Due to the lack of a precise in vitro model that can mimic the nature microenvironment in osteosarcoma, the understanding of its resistance to chemical drugs remains limited. Here, we report a novel three-dimensional model of osteosarcoma constructed by seeding tumor cells (MG-63 and MNNG/HOS Cl #5) within in demineralized bone matrix scaffolds. Demineralized bone matrix scaffolds retain the original components of the natural bone matrix (hydroxyapatite and collagen type I), and possess good biocompatibility allowing osteosarcoma cells to proliferate and aggregate into clusters within the pores. Growing within the scaffold conferred elevated resistance to doxorubicin on MG-63 and MNNG/HOS Cl #5 cell lines as compared with two-dimensional cultures. Transcriptomic analysis showed an increased enrichment for drug resistance genes along with enhanced glutamine metabolism in osteosarcoma cells in demineralized bone matrix scaffolds.
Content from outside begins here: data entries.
(** Lines 17-34: the loop over the table. *)
Definition upcoming_to_live (db : list zone) (now : instant) (s : Store) : Store * bool :=
  let '(ms, raised) := for_each_save (upcoming_to_live_row db s now) (matches s) in
  (with_matches s ms, raised).

(** ** Phase 2: live -> completed *)

(** The filter of lines 37-45.  [youtube_live_url] is a [URLField]
    without [null=True], so its [__isnull=True] disjunct never holds and
    the empty-string test decides the first two disjuncts. *)
Definition live_to_completed_selected (now : instant) (m : Match.t) : bool :=
  match Match.status m with
  | Match.live =>
      Match.scored m &&
      (String.eqb (Match.youtube_live_url m) "" ||
       Z.ltb (Match.match_time m) (now - grace_period))
  | _ => false
  end.

(** Lines 47-50 for one row. *)
Definition live_to_completed_row (now : instant) (m : Match.t) : Match.t :=
  if live_to_completed_selected now m
  then Match.save_status_completed_at m Match.completed now
  else m.

(** Lines 36-53. *)
Definition live_to_completed (now : instant) (s : Store) : Store :=
  with_matches s (map (live_to_completed_row now) (matches s)).

(** Phases 1 then 2; an exception in phase 1 ends the command. *)
Definition status_sweep (db : list zone) (now1 now2 : instant) (s : Store) : Store * bool :=
  let '(s1, raised) := upcoming_to_live db now1 s in
  if raised then (s1, true) else (live_to_completed now2 s1, false).

(** ** Reference specification *)

(** What phase 1 promises for one match: an upcoming match whose start
    instant is not after [now] goes live at [now]. *)
Definition go_live_spec (now : instant) (m : Match.t) : Match.t :=
  match Match.status m with
  | Match.upcoming =>
      if Z.leb (Match.match_time m) now
      then Match.save_status_live_started_at m Match.live now
      else m
  | _ => m
  end.

Definition sweep_spec (now1 now2 : instant) (m : Match.t) : Match.t :=
  live_to_completed_row now2 (go_live_spec now1 m).

(** Every upcoming match has a tournament whose zone resolves. *)
Definition sweep_safe (db : list zone) (s : Store) : bool :=
  forallb (fun m =>
    match Match.status m with
    | Match.upcoming =>
        match match_tournament s m with
        | Some t => if resolve_tz db t is Some _ then true else false
        | None => false
        end
    | _ => true
    end) (matches s).

(** ** The step relation of the status machine *)

Inductive match_step : Match.t -> Match.t -> Prop :=
  | step_go_live m now :
      Match.status m = Match.upcoming -> Match.match_time m <= now ->
      match_step m (Match.save_status_live_started_at m Match.live now)
  | step_complete m now :
      live_to_completed_selected now m = true ->
      match_step m (Match.save_status_completed_at m Match.completed now).

Inductive star {A} (R : A -> A -> Prop) : A -> A -> Prop :=
  | star_refl a : star R a a
  | star_step a b c : R a b -> star R b c -> star R a c.

Definition status_rank (st : Match.status_t) : nat :=
  match st with Match.upcoming => 0 | Match.live => 1 | Match.completed => 2 end.

(** The timestamp invariant of the spec's data model. *)
Definition ts_ok (m : Match.t) : Prop :=
  (is_Some (Match.completed_at m) <-> Match.status m = Match.completed) /\
  (is_Some (Match.live_started_at m) <-> Match.status m <> Match.upcoming).

#[export] Instance ts_ok_dec m : Decision (ts_ok m).
Proof. unfold ts_ok. apply _. Defined.

(** ** Phase 1 refines its specification *)

(** For an upcoming match whose zone resolves, the zone-aware test of
    lines 25-28 is the instant comparison. *)
Lemma upcoming_to_live_row_spec db s now m t z :
  Match.status m = Match.upcoming -> match_tournament s m = Some t ->
  resolve_tz db t = Some z ->
  upcoming_to_live_row db s now m = Some (go_live_spec now m).
Proof.
  intros Hst Ht Hz. unfold upcoming_to_live_row, go_live_spec.
  rewrite Hst, Ht, Hz. cbv zeta. rewrite astimezone_le. by case_match.
Qed.

Lemma upcoming_to_live_row_safe db s now m :
  In m (matches s) -> sweep_safe db s = true ->
  upcoming_to_live_row db s now m = Some (go_live_spec now m).
Proof.
  intros Hin Hsafe. unfold sweep_safe in Hsafe. rewrite forallb_forall in Hsafe.
  specialize (Hsafe m Hin). destruct (Match.status m) eqn:Hst;
    try (unfold upcoming_to_live_row, go_live_spec; rewrite Hst; done).
  destruct (match_tournament s m) as [t|] eqn:Ht; [|done].
  destruct (resolve_tz db t) as [z|] eqn:Hz; [|done].
  by eapply upcoming_to_live_row_spec.
Qed.
Lemma send_due_reminders_marks_sent_witness :
  snd (send_due_reminders (fun _ => false) now_a sample_store) = false /\
  In (MatchReminder.save_sent mr_due)
     (match_reminders (fst (fst (send_due_reminders (fun _ => false) now_a sample_store)))).
Proof.
  apply (send_due_reminders_marks_sent (fun _ => false) now_a sample_store mr_due m_due);
    [vm_compute; reflexivity|simpl; tauto|reflexivity|reflexivity|vm_compute; reflexivity].
Defined.

(* ===== verification/Calendar.v ===== *)
(** * Calendar: [calendar_view] and [schedule_page] of [views.py]

    A [datetime.date] is modelled by its proleptic Gregorian ordinal, as
    CPython's [date.toordinal] computes it ([_ymd2ord]): dates compare
    and are equal exactly when their ordinals do, and [d + timedelta(days=i)]
    is the ordinal plus [i].  [date(y, m, d)] checks its arguments and
    raises [ValueError] outside [1 <= y <= 9999], [1 <= m <= 12],
    [1 <= d <= days_in_month].

    [match_time__date] and [match_time.date()] take the date of an
    instant in the project's current time zone, a fixed UTC offset [off]
    here (the settings are not in the repository; a zone with DST is not
    modelled).  [timezone.now()] is UTC, so its [.month], [.year] and
    [.date()] are taken at offset 0. *)

From S2P Require Import Prelude Models Samples Stats NumberFormat ReminderDispatch Handlers.
From stdpp Require Import sorting.
From Stdlib Require Import List Sorting.Sorted.
Import ListNotations.
Local Open Scope Z_scope.

(** ** CPython's date arithmetic ([Lib/datetime.py]) *)

Definition is_leap (y : Z) : bool := (y mod 4 =? 0) && (negb (y mod 100 =? 0) || (y mod 400 =? 0)).

Definition days_in_month (y m : Z) : Z :=
  if (m =? 2) && is_leap y then 29
  else nth (Z.to_nat m) [0; 31; 28; 31; 30; 31; 30; 31; 31; 30; 31; 30; 31] 0.

Definition days_before_month (y m : Z) : Z :=
  nth (Z.to_nat m) [0; 0; 31; 59; 90; 120; 151; 181; 212; 243; 273; 304; 334] 0 +
  (if (2 <? m) && is_leap y then 1 else 0).

Definition days_before_year (y : Z) : Z := let y' := y - 1 in y' * 365 + y' / 4 - y' / 100 + y' / 400.

Definition ymd2ord (y m d : Z) : Z := days_before_year y + days_before_month y m + d.

(** [date(y, m, d)]; [None] is [ValueError]. *)
Definition make_date (y m d : Z) : option Z :=
  if (1 <=? y) && (y <=? 9999) && (1 <=? m) && (m <=? 12) && (1 <=? d) && (d <=? days_in_month y m)
  then Some (ymd2ord y m d) else None.

(** One day in microseconds, and the ordinal of 1970-01-01. *)
Definition day_us : Z := 86400000000.
Definition epoch_ord : Z := 719163.

(** The date of an instant at UTC offset [off] (microseconds). *)
Definition date_of (off : Z) (t : instant) : Z := (t + off) / day_us + epoch_ord.

(** [_ord2ymd]: the year, month and day of an ordinal, through the
    400-, 100- and 4-year cycles. *)
Definition ord2ymd (o : Z) : Z * Z * Z :=
  let n := o - 1 in
  let n400 := n / 146097 in let n := n mod 146097 in
  let year := n400 * 400 + 1 in
  let n100 := n / 36524 in let n := n mod 36524 in
  let n4 := n / 1461 in let n := n mod 1461 in
  let n1 := n / 365 in let n := n mod 365 in
  let year := year + n100 * 100 + n4 * 4 + n1 in
  if (n1 =? 4) || (n100 =? 4) then (year - 1, 12, 31) else
  let leapyear := (n1 =? 3) && (negb (n4 =? 24) || (n100 =? 3)) in
  let month := Z.shiftr (n + 50) 5 in
  let preceding := nth (Z.to_nat month) [0; 0; 31; 59; 90; 120; 151; 181; 212; 243; 273; 304; 334] 0 +
                   (if (2 <? month) && leapyear then 1 else 0) in
  let '(month, preceding) :=
    if n <? preceding then
      (month - 1, preceding - (nth (Z.to_nat (month - 1)) [0; 31; 28; 31; 30; 31; 30; 31; 31; 30; 31; 30; 31] 0 +
                               (if (month - 1 =? 2) && leapyear then 1 else 0)))
    else (month, preceding) in
  (year, month, n - preceding + 1).

(** [date(y, m, d)] as CPython's C implementation checks it: an
    argument outside the C [int] range raises [OverflowError], an
    out-of-range date [ValueError]. *)
Definition c_int (x : Z) : bool := (- 2 ^ 31 <=? x) && (x <? 2 ^ 31).

Definition date_new (y m d : Z) : string + Z :=
  if c_int y && c_int m && c_int d then
    match make_date y m d with Some o => inr o | None => inl "ValueError" end
  else inl "OverflowError".

(** Evaluation checks of the round trip between [_ymd2ord] and
    [_ord2ymd] over one 400-year cycle. *)
Definition month_ok (y m : Z) : bool :=
  forallb (fun i => let d := Z.of_nat i + 1 in bool_decide (ord2ymd (ymd2ord y m d) = (y, m, d)))
          (seq 0 (Z.to_nat (days_in_month y m))).

Definition years_ok (y0 : Z) (n : nat) : bool :=
  forallb (fun i => let y := y0 + Z.of_nat i in forallb (fun j => month_ok y (Z.of_nat j + 1)) (seq 0 12))
          (seq 0 n).

Definition ord_ok (o : Z) : bool :=
  let '(y, m, d) := ord2ymd o in
  (1 <=? y) && (1 <=? m) && (m <=? 12) && (1 <=? d) && (d <=? days_in_month y m) && (ymd2ord y m d =? o).

Fixpoint ords_ok (o : Z) (n : nat) : bool :=
  match n with O => true | S n' => ord_ok o && ords_ok (o + 1) n' end.

(** ** [calendar_view] (lines 297-360) *)

(** [order_by('match_time')]: a merge sort on the start instant. *)
Definition time_le (a b : Match.t) : Prop := Match.match_time a <= Match.match_time b.

#[global] Instance time_le_dec : RelDecision time_le := fun a b => Z.le_dec _ _.
#[global] Instance time_le_total : Total time_le.
Proof. intros a b. unfold time_le. lia. Qed.
#[global] Instance time_le_trans : Transitive time_le.
Proof. intros a b c. unfold time_le. lia. Qed.

Definition sort_by_time (ms : list Match.t) : list Match.t := merge_sort time_le ms.

(** The date of a match in the current time zone: the [match_time__date]
    lookups of lines 243-247 and 318-319, which Django evaluates after
    converting to the current time zone. *)
Definition match_date (off : Z) (m : Match.t) : Z := date_of off (Match.match_time m).

(** [m.match_time.date()] (lines 257 and 324): Django loads aware
    datetimes in UTC, so this is the UTC date, whatever the current time
    zone. *)
Definition utc_date (m : Match.t) : Z := date_of 0 (Match.match_time m).

Record CalendarPage := mkCalendarPage {
  calendar_days : list (Z * list Match.t);
  cal_today : Z;
  cal_month : Z;
  cal_year : Z;
  prev_month : Z;
  prev_year : Z;
  next_month : Z;
  next_year : Z
}.

(** Lines 299-304: the month and year asked for; a value [int()]
    rejects makes both fall back to the current UTC month. *)
Definition calendar_params (now : instant) (req : Request) : Z * Z :=
  let '(ny, nm, _) := ord2ymd (date_of 0 now) in
  match (match qd_get "month" (GET req) with Some v => int_of_str v | None => Some nm end) with
  | None => (nm, ny)
  | Some mo =>
      match (match qd_get "year" (GET req) with Some v => int_of_str v | None => Some ny end) with
      | None => (nm, ny)
      | Some ye => (mo, ye)
      end
  end.

(** Lines 297-360; [inl] is the exception that leaves the view. *)
Definition calendar_view (off : Z) (now : instant) (req : Request) (s : Store) : string + CalendarPage :=
  let '(month, year) := calendar_params now req in
  match date_new year month 1 with
  | inl e => inl e
  | inr start_date =>
      match (if month =? 12 then date_new (year + 1) 1 1 else date_new year (month + 1) 1) with
      | inl e => inl e
      | inr end_date =>
          let ms := sort_by_time (List.filter (fun m => (start_date <=? match_date off m) &&
                                                         (match_date off m <? end_date)) (matches s)) in
          let days := map (fun i => let day := start_date + Z.of_nat i in
                                    (day, List.filter (fun m => utc_date m =? day) ms))
                          (seq 0 (Z.to_nat (end_date - start_date))) in
          inr (mkCalendarPage days (date_of 0 now) month year
                 (if month =? 1 then 12 else month - 1) (if month =? 1 then year - 1 else year)
                 (if month =? 12 then 1 else month + 1) (if month =? 12 then year + 1 else year))
      end
  end.

(** ** Month lengths *)

Lemma div_pred_step a k : 0 < k -> a / k - (a - 1) / k = if a mod k =? 0 then 1 else 0.
Proof.
  intros Hk. pose proof (Z.div_mod a k ltac:(lia)). pose proof (Z.mod_pos_bound a k Hk).
  pose proof (Z.div_mod (a - 1) k ltac:(lia)). pose proof (Z.mod_pos_bound (a - 1) k Hk).
  destruct (Z.eqb_spec (a mod k) 0); nia.
Qed.

(** A year has 365 days, one more when it is a leap year. *)
Lemma days_before_year_succ y : days_before_year (y + 1) - days_before_year y = 365 + (if is_leap y then 1 else 0).
Proof.
  unfold days_before_year, is_leap. replace (y + 1 - 1) with y by lia.
  pose proof (div_pred_step y 4 ltac:(lia)). pose proof (div_pred_step y 100 ltac:(lia)).
  pose proof (div_pred_step y 400 ltac:(lia)).
  assert (H4 : y mod 100 = 0 -> y mod 4 = 0).
  { intros Hy. rewrite <- (Z.mod_mod_divide y 100 4) by (exists 25; lia). rewrite Hy. done. }
  assert (H100 : y mod 400 = 0 -> y mod 100 = 0).
  { intros Hy. rewrite <- (Z.mod_mod_divide y 400 100) by (exists 4; lia). rewrite Hy. done. }
  destruct (Z.eqb_spec (y mod 4) 0), (Z.eqb_spec (y mod 100) 0), (Z.eqb_spec (y mod 400) 0);
    simpl; intuition lia.
Qed.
Inhibition of glutamine metabolism resulted a decrease in drug resistance of osteosarcoma, which could be restored by α-ketoglutarate supplementation. Overall, our study suggests that microenvironmental cues in demineralized bone matrix scaffolds can enhance osteosarcoma drug responses and that targeting glutamine metabolism may be a strategy for treating osteosarcoma drug resistance. To investigate the differences between OS cells cultured in 3D and 2D environment at whole transcriptional level, we performed transcriptome RNA sequencing (RNA-seq) of MING/HOS(HOS) cells at day7 after cell seeding.

由于缺乏能够模拟骨肉瘤天然微环境的精准体外模型，目前学界对其化疗药物耐药性的认知仍较为有限。本研究构建了一种新型骨肉瘤三维模型：将肿瘤细胞MG-63与MNNG/HOS Cl #5接种于脱钙骨基质支架（demineralized bone matrix scaffolds）中。该脱钙骨基质支架保留了天然骨基质的核心组分——羟基磷灰石（hydroxyapatite）与I型胶原（collagen type I），且具备优异的生物相容性，可支持骨肉瘤细胞在支架孔隙内增殖并聚集成团簇。与二维培养体系相比，在支架内生长的MG-63与MNNG/HOS Cl #5细胞株对多柔比星（doxorubicin）的耐药性显著升高。转录组分析（transcriptomic analysis）结果显示，接种于脱钙骨基质支架的骨肉瘤细胞中，耐药基因的富集程度显著上调，同时谷氨酰胺代谢（glutamine metabolism）活性增强。抑制谷氨酰胺代谢可降低骨肉瘤的耐药性，且该效应可通过补充α-酮戊二酸（α-ketoglutarate）得以逆转。综上，本研究表明脱钙骨基质支架所提供的微环境信号可增强骨肉瘤对化疗药物的响应，而靶向谷氨酰胺代谢或可成为治疗骨肉瘤耐药性的潜在策略。为在全转录组水平探究三维（3D）与二维（2D）培养环境下骨肉瘤细胞的基因表达差异，本研究对接种后第7天的MNNG/HOS细胞（简称HOS）进行了RNA测序（RNA-seq）。